> **Given records**
(** * API_work2: polygons, transformations, filters and aggregates

    A shallow embedding of [API_work2.py], in two models of its numbers.

    The model over the reals.
    - A Python number is a real number of [R] and the arithmetic is exact:
      the statements about it say what the program computes when no
      operation rounds, overflows or converts.  [math.inf] is the extra
      element [PInf] of [xreal].
    - A [Polygon] (a tuple of pairs) is a [list point]; [poly[i]] is
      [vertex poly i].  Every index the program computes is in range, the
      default of [nth] is never reached.
    - [filter], [reduce] and generator expressions run over lists, in
      iteration order.
    - An exception is an explicit [None]: [ZeroDivisionError] in
      [point_in_polygon_chk], [ValueError] of [max] over an empty
      sequence in [agr_max_side].

    The model over machine numbers, module [B64].
    - A Python number is an [int] of any size or a binary64 [float], with
      the conversions, roundings, infinities and [nan] of the
      interpreter; an exception is a [Raise].  It runs the kernel, the
      generators and [tr_translate] on concrete inputs, and shows where
      the program leaves the model over the reals. *)

From Stdlib Require Import String Reals Lra Lia ZArith Bool List Permutation.
From Stdlib Require PrimFloat SpecFloat FloatOps.
Import ListNotations.

#[local] Open Scope R_scope.

(** ** Numbers *)

Module PyNum.

(** [a < b] and [a <= b] as Python evaluates them, to a [bool]. *)
Definition Rltb (a b : R) : bool := if Rlt_dec a b then true else false.
Definition Rleb (a b : R) : bool := if Rle_dec a b then true else false.

(** [a > b] is [b < a], [a >= b] is [b <= a]. *)
Definition Rgtb (a b : R) : bool := Rltb b a.
Definition Rgeb (a b : R) : bool := Rleb b a.

(** [min(a, b)] and [max(a, b)]: the first argument is kept unless the
    second one is strictly better. *)
Definition py_min (a b : R) : R := if Rltb b a then b else a.
Definition py_max (a b : R) : R := if Rgtb b a then b else a.

(** [math.hypot] and [math.radians]. *)
Definition hypot (a b : R) : R := sqrt (a * a + b * b).
Definition radians (deg : R) : R := deg * PI / 180.

(** The literal [1e-12] of [point_in_polygon]. *)
Definition tol : R := 1e-12.

(** [a / b], raising [ZeroDivisionError] (here [None]) when [b] is zero. *)
Definition py_div (a b : R) : option R :=
  if Req_dec_T b 0 then None else Some (a / b).

(** Floats together with [math.inf]. *)
Inductive xreal : Type :=
| Fin (r : R)
| PInf.

(** [a < b] on [xreal]: nothing is above [inf], and [inf < inf] is false. *)
Definition xltb (a b : xreal) : bool :=
  match a, b with
  | Fin r, Fin s => Rltb r s
  | Fin _, PInf => true
  | PInf, _ => false
  end.

Definition xmin (a b : xreal) : xreal := if xltb b a then b else a.

(** [math.hypot] when an argument may be [inf]. *)
Definition xhypot (a b : xreal) : xreal :=
  match a, b with
  | Fin r, Fin s => Fin (hypot r s)
  | _, _ => PInf
  end.

(** [range(start, stop, step)] for a positive [step]. *)
Definition range3 (start stop step : Z) : list Z :=
  map (fun k => (start + step * Z.of_nat k)%Z)
      (seq 0 (Z.to_nat ((stop - start + step - 1) / step))).

End PyNum.
Import PyNum.

(** ** Points and polygons *)

Definition point : Type := R * R.
Definition Polygon : Type := list point.

Definition origin : point := (0, 0).

(** [poly[i]]. *)
Definition vertex (poly : Polygon) (i : nat) : point := nth i poly origin.

(** ** 1. Generators *)

Definition gen_rectangle (width height : R) : Polygon :=
  [(0, 0); (0, height); (width, height); (width, 0)].

Definition gen_triangle (side : R) : Polygon :=
  let height := side * sqrt 3 / 2 in
  [(0, 0); (side, 0); (side / 2, height)].

Definition gen_hexagon (side : R) : Polygon :=
  map (fun angle => (side * cos (radians (IZR angle)),
                     side * sin (radians (IZR angle))))
      (range3 0 360 60).

(** ** 2. Transformations *)

Definition tr_translate (poly : Polygon) (dx dy : R) : Polygon :=
  map (fun '(x, y) => (x + dx, y + dy)) poly.

Definition tr_rotate (poly : Polygon) (angle_deg cx cy : R) : Polygon :=
  let angle_rad := radians angle_deg in
  let sin := sin angle_rad in
  let cos := cos angle_rad in
  map (fun '(x, y) => (cx + (x - cx) * cos - (y - cy) * sin,
                       cy + (x - cx) * sin + (y - cy) * cos)) poly.

Definition tr_symmetry (poly : Polygon) (axis : string) : Polygon :=
  if String.eqb axis "x"
  then map (fun '(x, y) => (x, - y)) poly
  else map (fun '(x, y) => (- x, y)) poly.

> **Work to complete**
Show all lines in the entries above where the string "radians" appears.

> **Written reply**
(** [math.hypot] and [math.radians]. *)
Definition radians (deg : R) : R := deg * PI / 180.
  map (fun angle => (side * cos (radians (IZR angle)),
                     side * sin (radians (IZR angle))))
  let angle_rad := radians angle_deg in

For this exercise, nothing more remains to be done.